- Film poster
- Directed by: Neil LaBute
- Written by: Neil LaBute
- Produced by: Daryl Freimark; Tim Harms; Neil LaBute; Shaun Sanghani;
- Starring: Justin Long; Kate Bosworth; Gia Crovatin; Lucy Walters;
- Cinematography: Daniel Katz
- Edited by: Bridget Durnford
- Music by: Adam Bosarge
- Production company: SSS Entertainment
- Distributed by: Saban Films
- Release dates: March 8, 2022 (Santa Barbara International Film Festival); September 9, 2022 (U.S.);
- Running time: 88 minutes
- Country: United States
- Language: English

= House of Darkness (2022 film) =

House of Darkness is a 2022 American Gothic film directed by Neil LaBute, starring Justin Long, Kate Bosworth, Gia Crovatin and Lucy Walters. The film is a reimagining of Dracula.

==Plot==
After meeting at a bar, Hapgood "Hap" Jackson goes back to Mina Murray's remote, castle-like estate. While Mina is out of the room fixing drinks, Hap calls a male friend to brag about his hookup. Following an evening of drinking, flirting, and kissing, Mina begins unbuckling Hap's pants. Mina's sister Lucy unexpectedly interrupts. Hap gets the idea that he might have a threesome with both women. Mina exits the room to get more drinks. Hap and Lucy have a private conversation.

Hap briefly falls asleep. Hap has a nightmare where he is imprisoned in a cave with a pile of shoes indicating he is another in a long line of victims. After he wakes, Lucy takes Hap on a tour of the manor. Mina eventually rejoins them and they return to the sitting room. Lucy and Mina propose exchanging ghost stories. Hap adlibs a glib story about a man who has a threesome with two sisters.

Lucy responds by telling a tale of wronged women who sought vengeance on men who raped them and who continue pursuing sexual predators across the world. Hap becomes further disturbed when Lucy mentions a cave like the one he saw in his nightmare. A third sister, Nora, enters the room. Realizing that the women intend to teach him a morality lesson, Hap becomes combative and tries to leave. Revealing themselves as vampires, Mina, Lucy and Nora unravel their supernatural powers with their fangs to destroy and devour Hap.

==Cast==
- Justin Long as Hapgood "Hap" Jackson
- Kate Bosworth as Mina Murray
- Gia Crovatin as Lucy
- Lucy Walters as Nora

==Release==
The film premiered at the Santa Barbara International Film Festival on March 8, 2022. The film had its international premiere at the Fantasia International Film Festival on July 22. The film premiered in select theatres on September 9, and was released on Video on Demand and digital on September 13.

==Reception==
The review aggregator website Rotten Tomatoes reported an approval rating of 59%, with an average rating of 5.80/10, based on 61 reviews. The site's critics consensus reads: "House of Darkness finds writer-director Neil LaBute just as acerbic as ever, although he's made more compelling statements on sexual mores." On Metacritic, the film has a weighted average score of 54 out of 100, based on 12 critics, indicating "mixed or average reviews".
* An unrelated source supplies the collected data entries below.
Lemma prepare_actions_added actions w r w' :
  prepare_actions actions w = (r, w') <->
  (r = Value tt /\ actions_added actions w w' \/
   exists added a others w1 error, actions = added ++ a :: others /\ actions_added added w w1 /\
     add_action a w1 = (error, w') /\ error <> 0 /\ r = fail_native error).
Proof.
  revert w. induction actions as [|a actions IH]; intros w; cbn [prepare_actions].
  { split; [intros [= <- <-]; left; split; [done|constructor]|].
    intros [[-> Ha]|([|? ?] & ? & ? & ? & ? & ? & _)]; [by inversion Ha|done..]. }
  destruct (add_action a w) as [error w1] eqn:E. destruct (Z.eqb_spec error 0) as [->|Hne].
  - rewrite IH. split.
    + intros [[-> Ha]|(added & b & others & w2 & error & -> & Ha & Hb)]; [left; split; [done|by eapply One_action]|].
      right. exists (a :: added), b, others, w2, error. split; [done|]. split; [by eapply One_action|done].
    + intros [[-> Ha]|([|b added] & c & others & w2 & error & [= -> ->] & Ha & Hb & Hne & ->)].
      * left. split; [done|]. inversion Ha; subst. rewrite E in *. by simplify_eq.
      * inversion Ha; subst. rewrite E in Hb. by injection Hb as <- _.
      * right. exists added, c, others, w2, error. split; [done|]. split; [|done]. inversion Ha; subst. rewrite E in *. by simplify_eq.
  - split.
    + intros [= <- <-]. right. exists [], a, actions, w, error. split; [done|]. split; [constructor|done].
    + intros [[-> Ha]|([|b added] & c & others & w2 & error' & [= -> ->] & Ha & Hb & Hne' & ->)].
      * inversion Ha; subst. rewrite E in *. by simplify_eq.
      * inversion Ha; subst. rewrite E in Hb. by injection Hb as <- <-.
      * inversion Ha; subst. rewrite E in *. by simplify_eq.
Qed.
Josh Korngut of Dread Central rated the film 3.5 stars out of 5, writing that it "manages to make a home of its own within a well-worn horror subgenre with originality, tension, and charm." Joe Lipsett of Bloody Disgusting rated the film a four out of five, writing: "The interplay of these two main performances – both sexually and linguistically – ensures that House of Darkness is never boring."

Peter DeBruge of Variety wrote a positive review of the film, writing that it "neatly comments on the newly uncertain dynamics of modern dating, where 'decent guys' claim to no longer know how to proceed". Nikki Baughan of Screen Daily wrote a positive review of the film, writing that "it’s always welcome to see filmmakers presenting a challenge to the patriarchal status quo, even if toxic femininity proves just as damning here as its masculine counterpart."